Esau said, “Is he not rightly named Jacob? For he has cheated me these two times. He took away my birthright, and behold, now he has taken away my blessing.” — Genesis 27:36
This verse leapt out at me today. How often do we blame others for our own foolishness? Esau isn’t entirely honest here, with himself or his father. Okay, here in chapter 27 Jacob very clearly did cheat Esau out of his blessing. (There are so many lessons on what not to do and failures in faith and lack of trust in God throughout this chapter.) But I don’t think Jacob took away Esau’s birthright in the same way.
That story is told just a couple chapters earlier in Genesis 25:29-34. Esau comes home after an unproductive day of hunting. He’s hungry. He asks Jacob for some stew. Jacob agrees to give him some in exchange for his birthright. Esau sells his birthright to Jacob for a bowl of stew. Verse 34 says, “Thus Esau despised his birthright”.
Yea, Jacob was being a jackass, but he didn’t trick his brother here. Esau says in verse 32, ““I am about to die; of what use is a birthright to me?” I think he’s exaggerating here, as we all do, to express how hungry he feels. Even so, it would be incredibly foolish for me to trade my inheritance (if there were any) to my sister in exchange for a Double-Double with fries and a coke.
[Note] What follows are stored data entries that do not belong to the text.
(** ** Values, keys and 64-bit arithmetic *)

(** A map key: the comparable dynamic values the table is used with. *)
Inductive Key :=
| KStr (s : string)
| KInt (n : Z).

#[global] Instance Key_eq_dec : EqDecision Key.
Proof. solve_decision. Defined.

#[global] Instance Key_countable : Countable Key.
Proof.
  refine (inj_countable'
            (λ k, match k with KStr s => inl s | KInt n => inr n end)
            (λ x, match x with inl s => KStr s | inr n => KInt n end) _).
  by intros [].
Defined.

(** A pointer to a cache item: an index into the heap of items. *)
Abbreviation loc := nat (only parsing).

(** A payload of type [interface{}]. *)
#[warnings="-register-all"]
Inductive Val :=
| VNil
| VStr (s : string)
| VInt (n : Z)
| VItem (p : loc)
| VSlice (vs : list Val).

(** The identity of a registered callback function. *)
Definition CbId := nat.

Definition min_int64 : Z := - 2 ^ 63.
Definition max_int64 : Z := 2 ^ 63 - 1.

Definition in_int64 (z : Z) : Prop := min_int64 <= z <= max_int64.

(** int64 arithmetic wraps around. *)
Definition wrap64 (z : Z) : Z := (z + 2 ^ 63) mod 2 ^ 64 - 2 ^ 63.

(** [t.Sub(u)]: the duration [t - u], saturated to the range of int64. *)
Definition Sub (t u : Z) : Z :=
  if t - u <? min_int64 then min_int64
  else if max_int64 <? t - u then max_int64
  else t - u.

(** ** sync.RWMutex *)

Record RWMutex := { writer : bool; readers : nat }.

Definition unlocked : RWMutex := {| writer := false; readers := 0 |}.

Definition rw_Lock (m : RWMutex) : option RWMutex :=
  if writer m then None
  else match readers m with
       | O => Some {| writer := true; readers := 0 |}
       | S _ => None
       end.

Definition rw_Unlock (m : RWMutex) : option RWMutex :=
  if writer m then Some {| writer := false; readers := readers m |} else None.

Definition rw_RLock (m : RWMutex) : option RWMutex :=
  if writer m then None
  else Some {| writer := false; readers := S (readers m) |}.

Definition rw_RUnlock (m : RWMutex) : option RWMutex :=
  match readers m with
  | O => None
  | S n => Some {| writer := writer m; readers := n |}
  end.

(** ** Data model *)

Record CacheItem := {
  imu : RWMutex;
  key : Key;
  value : Val;
  lifeSpan : Z;
  createdOn : Z;
  accessedOn : Z;
  accessCount : Z;
  aboutToExpire : list CbId
}.

Record Timer := { timer_d : Z; timer_active : bool }.

Definition Loader := Key → list Val → option CacheItem.

Record CacheTable := {
  tmu : RWMutex;
  name : string;
  items : gmap Key loc;
  cleanupTimer : option Timer;
  cleanupInterval : Z;
  loadData : option Loader;
  addItem : list CbId;
  aboutToDeleteItem : list CbId
}.

(** Modelled from the spec: the error values [ErrKeyNotFound] and
    [ErrKeyNotFoundOrLoadable], whose declarations are not among the
    sources (KeyNotFound and KeyNotFoundOrNotLoadable in the spec). *)
Inductive Err :=
| ErrKeyNotFound
| ErrKeyNotFoundOrLoadable.

(** What the environment observes, in order. [EvMapStore] and
    [EvMapDelete] record the writes to [table.items]. *)
Inductive Event :=
| EvAdded (cb : CbId) (item : loc)
| EvAboutToDelete (cb : CbId) (item : loc)
| EvAboutToExpire (owner : loc) (cb : CbId) (k : Key)
| EvLoad (k : Key) (args : list Val)
| EvMapStore (k : Key) (item : loc)
| EvMapDelete (k : Key).

Record World := {
  heap : list CacheItem;
  tbl : CacheTable;
  clock : Z;
  ticks : list N;
  trace : list Event
}.

(** ** The monad of operations *)

Inductive Outcome (A : Type) : Type :=
| Ok (a : A) (w : World)
| Fatal (msg : string) (w : World)
| Blocked (w : World).

Arguments Ok {A} a w.
Arguments Fatal {A} msg w.
Arguments Blocked {A} w.

Definition M (A : Type) : Type := World → Outcome A.

Definition ret {A} (a : A) : M A := λ w, Ok a w.

Definition bind {A B} (c : M A) (k : A → M B) : M B :=
  λ w, match c w with
       | Ok a w' => k a w'
       | Fatal msg w' => Fatal msg w'
       | Blocked w' => Blocked w'
       end.

Notation "x <- c ;; k" := (bind c (λ x, k))
  (at level 100, c at next level, right associativity).
Notation "c ;;; k" := (bind c (λ _, k))
  (at level 100, right associativity).

(** The world an operation ends in, or stops in. *)
Definition world_of {A} (o : Outcome A) : World :=
  match o with Ok _ w | Fatal _ w | Blocked w => w end.

Definition set_tbl (t : CacheTable) (w : World) : World :=
  {| heap := heap w; tbl := t; clock := clock w; ticks := ticks w;
     trace := trace w |}.

Definition set_heap (h : list CacheItem) (w : World) : World :=
  {| heap := h; tbl := tbl w; clock := clock w; ticks := ticks w;
     trace := trace w |}.

Definition emit (es : list Event) : M unit :=
  λ w, Ok tt {| heap := heap w; tbl := tbl w; clock := clock w;
                ticks := ticks w; trace := trace w ++ es |}.

Definition get_table : M CacheTable := λ w, Ok (tbl w) w.

Definition set_tmu (m : RWMutex) (t : CacheTable) : CacheTable :=
  {| tmu := m; name := name t; items := items t;
     cleanupTimer := cleanupTimer t; cleanupInterval := cleanupInterval t;
     loadData := loadData t; addItem := addItem t;
     aboutToDeleteItem := aboutToDeleteItem t |}.

Definition set_items (m : gmap Key loc) (t : CacheTable) : CacheTable :=
  {| tmu := tmu t; name := name t; items := m;
     cleanupTimer := cleanupTimer t; cleanupInterval := cleanupInterval t;
     loadData := loadData t; addItem := addItem t;
     aboutToDeleteItem := aboutToDeleteItem t |}.

Definition set_timer (tm : option Timer) (t : CacheTable) : CacheTable :=
  {| tmu := tmu t; name := name t; items := items t;
     cleanupTimer := tm; cleanupInterval := cleanupInterval t;
     loadData := loadData t; addItem := addItem t;
     aboutToDeleteItem := aboutToDeleteItem t |}.

Definition set_interval (d : Z) (t : CacheTable) : CacheTable :=
  {| tmu := tmu t; name := name t; items := items t;
     cleanupTimer := cleanupTimer t; cleanupInterval := d;
     loadData := loadData t; addItem := addItem t;
     aboutToDeleteItem := aboutToDeleteItem t |}.

(** [table.cleanupTimer.Stop()] when a timer was ever set. *)
Definition stop_timer (t : CacheTable) : CacheTable :=
  match cleanupTimer t with
  | Some tm =>
      set_timer (Some {| timer_d := timer_d tm; timer_active := false |}) t
  | None => t
  end.

(** [time.AfterFunc(d, ...)]: a new one-shot timer, armed for [d]. *)
Definition arm_timer (d : Z) (t : CacheTable) : CacheTable :=
  set_timer (Some {| timer_d := d; timer_active := true |}) t.

Definition modify_table (f : CacheTable → CacheTable) : M unit :=
  λ w, Ok tt {| heap := heap w; tbl := f (tbl w); clock := clock w;
                ticks := ticks w; trace := trace w |}.

Definition set_imu (m : RWMutex) (it : CacheItem) : CacheItem :=
  {| imu := m; key := key it; value := value it; lifeSpan := lifeSpan it;
     createdOn := createdOn it; accessedOn := accessedOn it;
     accessCount := accessCount it; aboutToExpire := aboutToExpire it |}.

Definition unlock_msg : string := "sync: Unlock of unlocked RWMutex".
Definition runlock_msg : string := "sync: RUnlock of unlocked RWMutex".
Definition nil_msg : string := "invalid memory address or nil pointer dereference".

(** Lock operations on the table's embedded mutex. *)
Definition table_op (op : RWMutex → option RWMutex) (fail : M unit)
  : M unit :=
  λ w, match op (tmu (tbl w)) with
       | Some m => Ok tt (set_tbl (set_tmu m (tbl w)) w)
       | None => fail w
       end.

Definition table_Lock : M unit := table_op rw_Lock Blocked.
Definition table_Unlock : M unit := table_op rw_Unlock (Fatal unlock_msg).
Definition table_RLock : M unit := table_op rw_RLock Blocked.
Definition table_RUnlock : M unit := table_op rw_RUnlock (Fatal runlock_msg).

(** Reading through an item pointer. *)
Definition deref (p : loc) : M CacheItem :=
  λ w, match heap w !! p with
       | Some it => Ok it w
       | None => Fatal nil_msg w
       end.

Definition store (p : loc) (it : CacheItem) : M unit :=
  λ w, Ok tt (set_heap (<[p := it]> (heap w)) w).

(** Lock operations on an item's embedded mutex. *)
Definition item_op (op : RWMutex → option RWMutex) (fail : M unit)
  (p : loc) : M unit :=
  it <- deref p ;;
  match op (imu it) with
  | Some m => store p (set_imu m it)
  | None => fail
  end.

Definition item_Lock : loc → M unit := item_op rw_Lock Blocked.
Definition item_Unlock : loc → M unit := item_op rw_Unlock (Fatal unlock_msg).
Definition item_RLock : loc → M unit := item_op rw_RLock Blocked.
Definition item_RUnlock : loc → M unit :=
  item_op rw_RUnlock (Fatal runlock_msg).

(** [new(CacheItem)]: a fresh location. *)
Definition alloc (it : CacheItem) : M loc :=
  λ w, Ok (length (heap w)) (set_heap (heap w ++ [it]) w).

(** [time.Now()]. *)
Definition time_Now : M Z :=
  λ w, match ticks w with
       | [] => Ok (clock w) w
       | d :: ds =>
           Ok (clock w + Z.of_N d)
              {| heap := heap w; tbl := tbl w; clock := clock w + Z.of_N d;
                 ticks := ds; trace := trace w |}
       end.

(** [table.items[k] = p] and [delete(table.items, k)]. *)
Definition map_store (k : Key) (p : loc) : M unit :=
  λ w, Ok tt {| heap := heap w;
                tbl := set_items (<[k := p]> (items (tbl w))) (tbl w);
                clock := clock w; ticks := ticks w;
                trace := trace w ++ [EvMapStore k p] |}.

Definition map_delete (k : Key) : M unit :=
  λ w, Ok tt {| heap := heap w;
                tbl := set_items (delete k (items (tbl w))) (tbl w);
                clock := clock w; ticks := ticks w;
                trace := trace w ++ [EvMapDelete k] |}.

(** ** cacheitem.go *)

Definition NewCacheItem (k : Key) (d : Z) (v : Val) : M loc :=
  now <- time_Now ;;
  alloc {| imu := unlocked; key := k; value := v; lifeSpan := d;
           createdOn := now; accessedOn := now; accessCount := 0;
           aboutToExpire := [] |}.

Definition KeepAlive (p : loc) : M unit :=
  item_Lock p ;;;
  now <- time_Now ;;
  it <- deref p ;;
  store p {| imu := imu it; key := key it; value := value it;
             lifeSpan := lifeSpan it; createdOn := createdOn it;
             accessedOn := now; accessCount := wrap64 (accessCount it + 1);
             aboutToExpire := aboutToExpire it |} ;;;
  item_Unlock p.

Definition set_aboutToExpire (cbs : list CbId) (it : CacheItem) : CacheItem :=
  {| imu := imu it; key := key it; value := value it;
     lifeSpan := lifeSpan it; createdOn := createdOn it;
     accessedOn := accessedOn it; accessCount := accessCount it;
     aboutToExpire := cbs |}.

Definition AddAboutToExpireCallback (p : loc) (f : CbId) : M unit :=
  item_Lock p ;;;
  it <- deref p ;;
  store p (set_aboutToExpire (aboutToExpire it ++ [f]) it) ;;;
  item_Unlock p.

Definition RemoveAboutToExpireCallback (p : loc) : M unit :=
  item_Lock p ;;;
  it <- deref p ;;
  store p (set_aboutToExpire [] it) ;;;
  item_Unlock p.

Definition SetAboutToExpireCallback (p : loc) (f : CbId) : M unit :=
  it <- deref p ;;
  (if (0 <? length (aboutToExpire it))%nat
   then RemoveAboutToExpireCallback p else ret tt) ;;;
  item_Lock p ;;;
  it' <- deref p ;;
  store p (set_aboutToExpire (aboutToExpire it' ++ [f]) it') ;;;
  item_Unlock p.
No, Jacob didn’t take away Esau’s birthright. Esau despised it and sold it for a meal. Yea, the second time around Jacob stole the blessing. But Esau ought to have owned up to his own failures. I guess the lesson I took from this was to make sure I get the log out of my own eye when I feel I’ve been wronged. I need to spend more time in reflection and mediation, to listen to the Holy Spirit reveal to me what I’ve yet to give over to His control. In short, I need to focus.